Welche Kraft die Servicerevolution entfalten kann, verdeutlicht die Auswertung der Antworten von weltweit 172.000 Versicherungskunden, darunter 15.000 aus Deutschland, die im Rahmen der vorliegenden Bain-Studie befragt wurden. Das entscheidende Ergebnis: Das Gros der Kunden ist an Servicenetzwerken – auch Ökosysteme genannt – rund um Pkw, Eigenheim, Altersvorsorge und Gesundheit interessiert. Dafür würden 30 bis 40 Prozent der Kunden in Deutschland sogar einen Wechsel ihres Versicherers in Erwägung ziehen. Und selbst eine höhere Prämie schreckt nur eine Minderheit.

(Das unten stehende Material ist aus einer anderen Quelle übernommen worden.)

(* ===== verification/Msi.v ===== *)
(** Msi: the message signalled interrupts of a PCI device ([kernel/src/pci.rs]): the walk of its
    list of capabilities and the programming of those for MSI. *)
From S2P Require Import Prelude BitField Pci.

Section msi.
Context `{BitFieldLib}.

(** * [MessageControl], a 16-bit word *)

Definition per_vector_masking (mc : Z) : bool := get_bit mc 8.
Definition multiple_message_enable (mc : Z) : Z := get_bits mc 4 7.
Definition set_multiple_message_enable (mc value : Z) : outcome Z := set_bits mc 4 7 value.
Definition address_64_bit_capable (mc : Z) : bool := get_bit mc 7.
Definition multiple_message_capable (mc : Z) : Z := get_bits mc 1 4.
Definition enable (mc : Z) : bool := get_bit mc 0.
Definition set_enable (mc : Z) (value : bool) : Z := set_bit mc 0 value.

(** * [MsiCapability], six 32-bit words *)

Record MsiCapability := mkMsi {
  msi_0 : Z; msi_1 : Z; msi_2 : Z; msi_3 : Z; msi_4 : Z; msi_5 : Z;
}.

Definition header (cap : MsiCapability) : Z := msi_0 cap.
Definition message_control (cap : MsiCapability) : Z := cast 16 (get_bits (msi_0 cap) 16 32).
Definition next_pointer (cap : MsiCapability) : Z := cast 8 (get_bits (msi_0 cap) 8 16).
Definition capability_id (cap : MsiCapability) : Z := cast 8 (get_bits (msi_0 cap) 0 8).
Definition message_address (cap : MsiCapability) : Z :=
  Z.lor (Z.shiftl (msi_2 cap) 32) (msi_1 cap).
Definition message_data (cap : MsiCapability) : Z := cast 16 (get_bits (msi_3 cap) 0 16).
Definition mask_bits (cap : MsiCapability) : Z := msi_4 cap.
Definition pending_bits (cap : MsiCapability) : Z := msi_5 cap.

Definition set_msi_0 (lo hi value : Z) (cap : MsiCapability) : outcome MsiCapability :=
  w ← set_bits (msi_0 cap) lo hi value;
  Ret (mkMsi w (msi_1 cap) (msi_2 cap) (msi_3 cap) (msi_4 cap) (msi_5 cap)).

Definition set_message_control (control : Z) := set_msi_0 16 32 control.
Definition set_next_pointer (value : Z) := set_msi_0 8 16 value.
Definition set_capability_id (value : Z) := set_msi_0 0 8 value.

Definition set_message_address (address : Z) (cap : MsiCapability) : MsiCapability :=
  mkMsi (msi_0 cap) (cast 32 address) (cast 32 (Z.shiftr address 32)) (msi_3 cap) (msi_4 cap) (msi_5 cap).

Definition set_message_data (data : Z) (cap : MsiCapability) : outcome MsiCapability :=
  w ← set_bits (msi_3 cap) 0 16 data;
  Ret (mkMsi (msi_0 cap) (msi_1 cap) (msi_2 cap) w (msi_4 cap) (msi_5 cap)).

Definition set_mask_bits (mask : Z) (cap : MsiCapability) : MsiCapability :=
  mkMsi (msi_0 cap) (msi_1 cap) (msi_2 cap) (msi_3 cap) mask (msi_5 cap).

Definition set_pending_bits (pending : Z) (cap : MsiCapability) : MsiCapability :=
  mkMsi (msi_0 cap) (msi_1 cap) (msi_2 cap) (msi_3 cap) (msi_4 cap) pending.

(** * Reading and writing a capability *)

Section device.
Context (device : PciDevice).

(** [MsiCapability::new]; the addresses are bytes, whose sums may overflow. *)
Definition msi_new (cap_addr : Z) (io : Io) : outcome (MsiCapability * Io) :=
  let cap := mkMsi 0 0 0 0 0 0 in
  let '(header, io) := read_configuration_space device cap_addr io in
  cap ← set_message_control (cast 16 (get_bits header 16 32)) cap;
  cap ← set_next_pointer (cast 8 (get_bits header 8 16)) cap;
  cap ← set_capability_id (cast 8 (get_bits header 0 8)) cap;
  address ← add_w 8 cap_addr 4;
  let '(message_address_lower, io) := read_configuration_space device address io in
  msg_data_addr ← add_w 8 cap_addr 8;
  '(message_address, msg_data_addr, io) ← (
    if address_64_bit_capable (message_control cap) then
      address ← add_w 8 cap_addr 8;
      let '(message_address_upper, io) := read_configuration_space device address io in
      msg_data_addr ← add_w 8 cap_addr 12;
      Ret (Z.lor (Z.shiftl message_address_upper 32) message_address_lower, msg_data_addr, io)
    else Ret (message_address_lower, msg_data_addr, io));
  let cap := set_message_address message_address cap in
  let '(message_data, io) := read_configuration_space device msg_data_addr io in
  cap ← set_message_data (cast 16 (get_bits message_data 0 16)) cap;
  if per_vector_masking (message_control cap) then
    address ← add_w 8 msg_data_addr 4;
    let '(mask, io) := read_configuration_space device address io in
    address ← add_w 8 msg_data_addr 8;
    let '(pending, io) := read_configuration_space device address io in
    Ret (set_pending_bits pending (set_mask_bits mask cap), io)
  else Ret (cap, io).
(* ===== verification/Callbacks.v ===== *)
(** Callbacks: what the keyboard and the mouse do ([usb/class_driver/callbacks.rs]): the keys are
    typed on the console and a space stops or resumes the game; the mouse moves its cursor, a
    layer of its own, and its left button clicks on the board. *)
From Stdlib Require Import Ascii.
From stdpp Require Import strings.
From S2P Require Import Prelude Pixels.
From S2P Require Import Console.
From S2P Require Import Layer.
From S2P Require Import Lifegame.
From S2P Require Import Executor.
From S2P Require Import LifeTask.

#[local] Open Scope Z_scope.

(** * The cursor *)

Inductive MouseCursorPixel := BackGround | Frame | Cursor.

Definition color_of_cursor_pixel (p : MouseCursorPixel) : Color :=
  match p with
  | BackGround => mkColor 173 216 230
  | Frame => mkColor 0 0 0
  | Cursor => mkColor 255 255 255
  end.

(** [to]; the other characters panic. *)
Definition cursor_pixel_of (c : Ascii.ascii) : outcome MouseCursorPixel :=
  if Ascii.eqb c " "%char then Ret BackGround
  else if Ascii.eqb c "@"%char then Ret Frame
  else if Ascii.eqb c "."%char then Ret Cursor
  else Panic.

Fixpoint decode (s : string) : outcome (list MouseCursorPixel) :=
  match s with
  | EmptyString => Ret []
  | String c s => p ← cursor_pixel_of c; ps ← decode s; Ret (p :: ps)
  end.
(* ===== verification/Device.v ===== *)
(** Device: a USB device behind the controller, [DeviceContextInfo] of [usb/device.rs]: its
    contexts and transfer rings, the transfers, the configuration of an endpoint, the requests
    for descriptors, and the host that the class drivers see. *)
From S2P Require Import Prelude Allocator BitField Trb CycleRing.
From S2P Require Import Rings.
From S2P Require Import EventRing.
From S2P Require Import Descriptor UsbHost.
From S2P Require Import Port.
From S2P Require Import EndpointId.
From S2P Require Import Xhc.

(** * Contexts *)

(** The setters of the contexts of the [xhci] crate: [set_slot f v] is the setter of the field
    [f] of the slot context; an endpoint context is found by its index.  A value that does not
    fit panics. *)
Inductive SlotField := RouteString | RootHubPortNumber | ParentHubSlotId | ParentPortNumber
  | ContextEntries | SlotSpeed.
Inductive EndpointField := EndpointTypeField | MaxPacketSize | MaxBurstSize | TrDequeuePointer
  | DequeueCycleState | Interval | MaxPrimaryStreams | Mult | ErrorCount | AverageTrbLength
  | MaxEsitPayloadLow.

Class ContextLib := {
  InputContext : Type;
  input_32byte : InputContext;
  set_add_context_flag : Z -> InputContext -> outcome InputContext;
  clear_add_context_flag : Z -> InputContext -> outcome InputContext;
  clear_drop_context_flag : Z -> InputContext -> outcome InputContext;
  set_slot : SlotField -> Z -> InputContext -> outcome InputContext;
  get_slot : SlotField -> InputContext -> Z;
  set_endpoint_field : Z -> EndpointField -> Z -> InputContext -> outcome InputContext;
}.

(** [EndpointType] by its number in the xHCI specification. *)
Definition EP_CONTROL : Z := 4.
Definition EP_INTERRUPT_IN : Z := 7.

(** The bits of the [usb_host] types that make up a setup packet. *)
Class UsbBits := {
  request_type_bits : RequestDirection * RequestKind * RequestRecipient -> Z;
  request_code_bits : RequestCode -> Z;
}.

(** The sizes of the two contexts (32 bytes each for the input control, the slot and 31 endpoints,
    aligned to 64), and of a [TransferRing]. *)
Definition INPUT_CONTEXT_SIZE : Z := 1088.
Definition DEVICE_CONTEXT_SIZE : Z := 1024.
Definition TRANSFER_RING_SIZE : Z := 48.

(** [u8::reverse_bits]. *)
Definition reverse_bits (x : Z) : Z :=
  foldl (fun acc i => 2 * acc + Z.b2z (Z.testbit x (Z.of_nat i))) 0 (seq 0 8).

Section device.
Context `{TL : TrbLib Cmd} `{BF : BitFieldLib} `{ET : EventTypes} `{EL : @EventLib ET}
  `{XT : XhciTrbs Cmd} `{PL : PortscLib} {HW : Type} `{XH : @XhcHw HW ET EL} `{HWP : !PortRegisters HW}
  `{CX : ContextLib} `{UB : UsbBits} `{UH : UsbHostLib}.

(** The turns given to every wait for an event. *)
Context (fuel : nat).

Record DeviceContextInfo := mkDeviceContext {
  dev_slot_id : Z;
  dev_port_index : Z;
  dev_routing : Z;
  dev_descriptors : option (list Descriptor);
  input_context_ptr : Z;
  input_context : InputContext;
  device_context_ptr : Z;
  transfer_rings : list (option TransferRing);
}.

Definition set_descriptors (l : list Descriptor) (d : DeviceContextInfo) : DeviceContextInfo :=
  mkDeviceContext (dev_slot_id d) (dev_port_index d) (dev_routing d) (Some l)
    (input_context_ptr d) (input_context d) (device_context_ptr d) (transfer_rings d).
Definition set_input_context (ptr : Z) (c : InputContext) (d : DeviceContextInfo) :
    DeviceContextInfo :=
  mkDeviceContext (dev_slot_id d) (dev_port_index d) (dev_routing d) (dev_descriptors d)
    ptr c (device_context_ptr d) (transfer_rings d).
Definition set_transfer_rings (l : list (option TransferRing)) (d : DeviceContextInfo) :
    DeviceContextInfo :=
  mkDeviceContext (dev_slot_id d) (dev_port_index d) (dev_routing d) (dev_descriptors d)
    (input_context_ptr d) (input_context d) (device_context_ptr d) l.

(** [InputContextWrapper::new], [DeviceContextWrapper::new] and [TransferRing::alloc_new]. *)
Definition input_context_new (x : Xhc HW) : outcome (Z * InputContext * Xhc HW) :=
  '(ptr, x) ← new_box INPUT_CONTEXT_SIZE 64 4096 x; Ret (ptr, input_32byte, x).

Definition device_context_new (x : Xhc HW) : outcome (Z * Xhc HW) :=
  new_box DEVICE_CONTEXT_SIZE 64 4096 x.

Definition transfer_ring_alloc_new (buf_size : Z) (x : Xhc HW) : outcome (TransferRing * Xhc HW) :=
  '(_, x) ← new_box TRANSFER_RING_SIZE 64 PAGE_SIZE x;
  '(ring, allocator) ← transfer_ring_new (x_alloc x) buf_size;
  let x := set_alloc x allocator in
  Ret (ring, set_hw x (store_trbs (tr_base ring) (tr_buffer ring) (x_hw x))).

(** [TransferRing::push_with_existing_buf]: [cmd] is the new normal block for a buffer and its length,
    which are those of the block that it replaces. *)
Definition push_with_existing_buf (self : TransferRing) (cmd : Z -> Z -> Cmd) :
    outcome (Z * TransferRing) :=
  trb ← unwrap (tr_buffer self !! tr_write_index self);
  trb ← unwrap (transfer_of_raw trb);
  match trb with
  | TNormal data_buffer_pointer trb_transfer_length _ =>
      transfer_push self (cmd data_buffer_pointer trb_transfer_length)
  | TOther => Panic
  end.

Definition TRANSFER_RING_BUF_SIZE : Z := 32.

(** [DeviceContextInfo::new]. *)
Definition device_context_info_new (port_index routing slot_id : Z) (x : Xhc HW) :
    outcome (DeviceContextInfo * Xhc HW) :=
  '(ring, x) ← transfer_ring_alloc_new TRANSFER_RING_BUF_SIZE x;
  '(input_ptr, input, x) ← input_context_new x;
  '(device_ptr, x) ← device_context_new x;
  Ret (mkDeviceContext slot_id port_index routing None input_ptr input device_ptr
         (Some ring :: replicate 30 None), x).

Definition device_address (d : DeviceContextInfo) (x : Xhc HW) : Z :=
  output_device_address (x_hw x) (device_context_ptr d).

Definition update_input (f : InputContext -> outcome InputContext) (d : DeviceContextInfo) :
    outcome DeviceContextInfo :=
  c ← f (input_context d); Ret (set_input_context (input_context_ptr d) c d).

Definition enable_slot_context (d : DeviceContextInfo) : outcome DeviceContextInfo :=
  update_input (set_add_context_flag 0) d.

Definition enable_endpoint (dci : DeviceContextIndex) (d : DeviceContextInfo) :
    outcome DeviceContextInfo :=
  update_input (set_add_context_flag dci) d.

(** A setter that is only called on [Some]. *)
Definition set_slot_if (f : SlotField) (v : option Z) (c : InputContext) : outcome InputContext :=
  match v with Some v => set_slot f v c | None => Ret c end.

Definition initialize_slot_context (port_id port_speed routing : Z)
    (parent_hub_slot_id parent_port_index : option Z) (d : DeviceContextInfo) :
    outcome DeviceContextInfo :=
  update_input (fun c =>
    c ← set_slot RouteString (Z.land routing 0x3ffff) c;
    c ← set_slot RootHubPortNumber port_id c;
    c ← set_slot_if ParentHubSlotId parent_hub_slot_id c;
    c ← set_slot_if ParentPortNumber parent_port_index c;
    c ← set_slot ContextEntries 1 c;
    set_slot SlotSpeed port_speed c) d.

Definition slot_context (f : SlotField) (d : DeviceContextInfo) : Z := get_slot f (input_context d).

(** [transfer_rings[dci - 1]]. *)
Definition transfer_ring_at (dci : DeviceContextIndex) (d : DeviceContextInfo) :
    outcome (option TransferRing) :=
  index ← sub_w dci 1; unwrap (transfer_rings d !! Z.to_nat index).

Definition set_transfer_ring_at (dci : DeviceContextIndex) (ring : TransferRing)
    (d : DeviceContextInfo) : outcome DeviceContextInfo :=
  index ← sub_w dci 1;
  _ ← unwrap (transfer_rings d !! Z.to_nat index);
  Ret (set_transfer_rings (<[Z.to_nat index := Some ring]> (transfer_rings d)) d).

Definition initialize_endpoint0_context (transfer_ring_dequeue_pointer max_packet_size : Z)
    (d : DeviceContextInfo) : outcome DeviceContextInfo :=
  let ep0 := set_endpoint_field dci_ep0 in
  update_input (fun c =>
    c ← ep0 EndpointTypeField EP_CONTROL c;
    c ← ep0 MaxPacketSize max_packet_size c;
    c ← ep0 MaxBurstSize 0 c;
    c ← ep0 TrDequeuePointer transfer_ring_dequeue_pointer c;
    c ← ep0 DequeueCycleState 1 c;
    c ← ep0 Interval 0 c;
    c ← ep0 MaxPrimaryStreams 0 c;
    c ← ep0 Mult 0 c;
    c ← ep0 ErrorCount 3 c;
    ep0 AverageTrbLength 8 c) d.

(** * Transfers *)

(** A push on the ring of an endpoint: the ring must be there. *)
Definition push_transfer (dci : DeviceContextIndex) (cmd : Cmd) (d : DeviceContextInfo)
    (x : Xhc HW) : outcome (Z * DeviceContextInfo * Xhc HW) :=
  slot ← transfer_ring_at dci d;
  ring ← unwrap slot;
  '(trb_ptr, ring) ← transfer_push ring cmd;
  d ← set_transfer_ring_at dci ring d;
  Ret (trb_ptr, d, set_hw x (store_trbs (tr_base ring) (tr_buffer ring) (x_hw x))).

(** [SetupPacketRaw::from]. *)
Definition setup_packet_raw (s : Setup) (w_length : Z) : SetupPacketRaw :=
  mkSetupPacketRaw (request_type_bits (request_type s)) (request_code_bits (request s))
    ((w_value s).1 + 256 * (w_value s).2) (w_index s) w_length.

(** [push_control_transfer]; a buffer is its address and its length. *)
Definition push_control_transfer (endpoint_id : EndpointId) (setup_data : SetupPacketRaw)
    (buf : option (Z * Z)) (d : DeviceContextInfo) (x : Xhc HW) :
    outcome (TransferEventWaitKind * DeviceContextInfo * Xhc HW) :=
  dci ← endpoint_id_address endpoint_id;
  '(wait_ons, d, x) ←
    match buf with
    | Some (ptr, len) =>
        '(setup_trb_ptr, d, x) ← push_transfer dci (setup_stage setup_data true) d x;
        '(data_trb_ref_in_ring, d, x) ← push_transfer dci (data_stage ptr (cast 32 len)) d x;
        '(status_trb_ptr, d, x) ← push_transfer dci (status_stage false) d x;
        Ret ([setup_trb_ptr; data_trb_ref_in_ring; status_trb_ptr], d, x)
    | None =>
        '(setup_stage_trb_ptr, d, x) ← push_transfer dci (setup_stage setup_data false) d x;
        '(status_trb_ptr, d, x) ← push_transfer dci (status_stage true) d x;
        Ret ([setup_stage_trb_ptr; status_trb_ptr], d, x)
    end;
  x ← doorbell (dev_slot_id d) dci x;
  Ret (TrbPtrs wait_ons, d, x).

(** What the completion of a transfer of [w_length] bytes means. *)
Definition control_transfer_result (w_length : Z) (trb : TransferEvent) :
    outcome (result Z TransferError) :=
  let code := te_completion_code trb in
  if negb (completion_code_ok code) then Ret (Err (Permanent "Unknown completion code"))
  else if code =? ShortPacket then
    len ← sub_w w_length (te_trb_transfer_length trb); Ret (Ok len)
  else if code =? Success then Ret (Ok w_length)
  else Ret (Err (Retry "CompletionCode error")).

(** The buffer of the caller in memory, and what is in it afterwards. *)
Definition place_arg (buf : option (list Z)) (x : Xhc HW) : option (Z * Z) * Xhc HW :=
  match buf with
  | Some b => let '(ptr, hw) := place_buffer b (x_hw x) in
              (Some (ptr, Z.of_nat (length b)), set_hw x hw)
  | None => (None, x)
  end.

Definition read_arg (place : option (Z * Z)) (x : Xhc HW) : list Z :=
  match place with Some (ptr, len) => bytes_at (x_hw x) ptr (Z.to_nat len) | None => [] end.

(** [async_control_transfer] by the endpoint's number and direction. *)
Definition async_control_transfer (ep_num : Z) (ep_dir : Direction) (s : Setup)
    (buf : option (list Z)) (d : DeviceContextInfo) (x : Xhc HW) :
    outcome (result Z TransferError * list Z * DeviceContextInfo * Xhc HW) :=
  let w_length := match buf with Some b => cast 16 (Z.of_nat (length b)) | None => 0 end in
  endpoint_id ← endpoint_id_new ep_num ep_dir;
  let '(place, x) := place_arg buf x in
  '(trb_wait_on, d, x) ←
    push_control_transfer endpoint_id (setup_packet_raw s w_length) place d x;
  '(trb, x) ← await_transfer fuel trb_wait_on x;
  r ← control_transfer_result w_length trb;
  Ret (r, read_arg place x, d, x).

(** [async_register_hub]. *)
Definition XHCI_SLOT_ENTRY_HUB : Z := 26.

Definition hub_input_context (c : InputContext) : outcome InputContext :=
  c ← set_slot ContextEntries XHCI_SLOT_ENTRY_HUB c;
  c ← set_add_context_flag 0 c;
  c ← clear_add_context_flag 1 c;
  for_range 2 32 (fun i c => c ← clear_drop_context_flag i c; clear_add_context_flag i c) c.

Definition async_register_hub (_address : Z) (d : DeviceContextInfo) (x : Xhc HW) :
    outcome (result unit TransferError * DeviceContextInfo * Xhc HW) :=
  d ← update_input hub_input_context d;
  '(trb_ptr, x) ← issue_command
    (evaluate_context (input_context_ptr d) (cast 8 (dev_slot_id d))) x;
  '(received, x) ← await_command fuel trb_ptr x;
  _ ← assert (cc_completion_code received =? Success);
  Ret (Ok tt, d, x).

(** [async_assign_address]: the device behind the hub becomes a user event. *)
Definition async_assign_address (_hub_address port_index : Z) (device_is_low_speed : bool)
    (d : DeviceContextInfo) (x : Xhc HW) :
    outcome (result unit TransferError * DeviceContextInfo * Xhc HW) :=
  port ← add_w 8 port_index 1;
  let event := UserEvents.mkInitPortDevice (cast 8 (dev_port_index d))
    (next_route (dev_routing d) port) (if device_is_low_speed then 1 else 0) None None in
  Ret (Ok tt, d, set_user x (UserEvents.push (x_user x) (UserEvents.UInitPortDevice event))).

(** * Endpoints *)

(** The interval of an interrupt endpoint. *)
Definition endpoint_interval (port_speed b_interval : Z) : outcome (option Z) :=
  if (port_speed =? 1) || (port_speed =? 2) then
    i ← add_w 8 (Z.b2z (get_bit (reverse_bits b_interval) 0)) 3; Ret (Some i)
  else if (port_speed =? 3) || (port_speed =? 4) then i ← sub_w b_interval 1; Ret (Some i)
  else Ret None.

Mit mehr Services lässt sich also endlich der gordische Knoten des Versicherungsgewerbes zerschlagen. Bislang handelt es sich um ein „Low Touch Business“. Weltweit erwerben Kunden in der Regel nur alle drei bis sechs Jahre eine neue Auto-, Gebäude-, Hausrat-, Kranken- oder Lebensversicherung. Und weniger als die Hälfte interagiert zumindest einmal jährlich mit seinem Anbieter. Die Folge: Der Wettbewerb wird vor allem bei Sachpolicen primär über den Preis ausgetragen, was nun durch das Vordringen der Vergleichsplattformen zusätzlich angeheizt wird. Es kommt zu einer Abwärtsspirale. Je vergleichbarer die Produkte sind, desto größer ist der Preisdruck und desto niedriger sind die Gewinne.
Mit dem Aufbau von Ökosystemen rund um die Bedürfnisse ihrer Kunden können Versicherungsunternehmen dieser Abwärtsspirale entkommen. Mit mehr Services erhöhen sie die Möglichkeiten für Interaktionen und heben sich so vom Wettbewerb ab. Der Preis verliert seine dominante Rolle, und im Gegenzug können neue Ertragsquellen entstehen. Um diese Chancen nutzen zu können, müssen die Versicherer allerdings erst ihre Hausaufgaben machen und die Loyalität ihrer Kundenbasis festigen.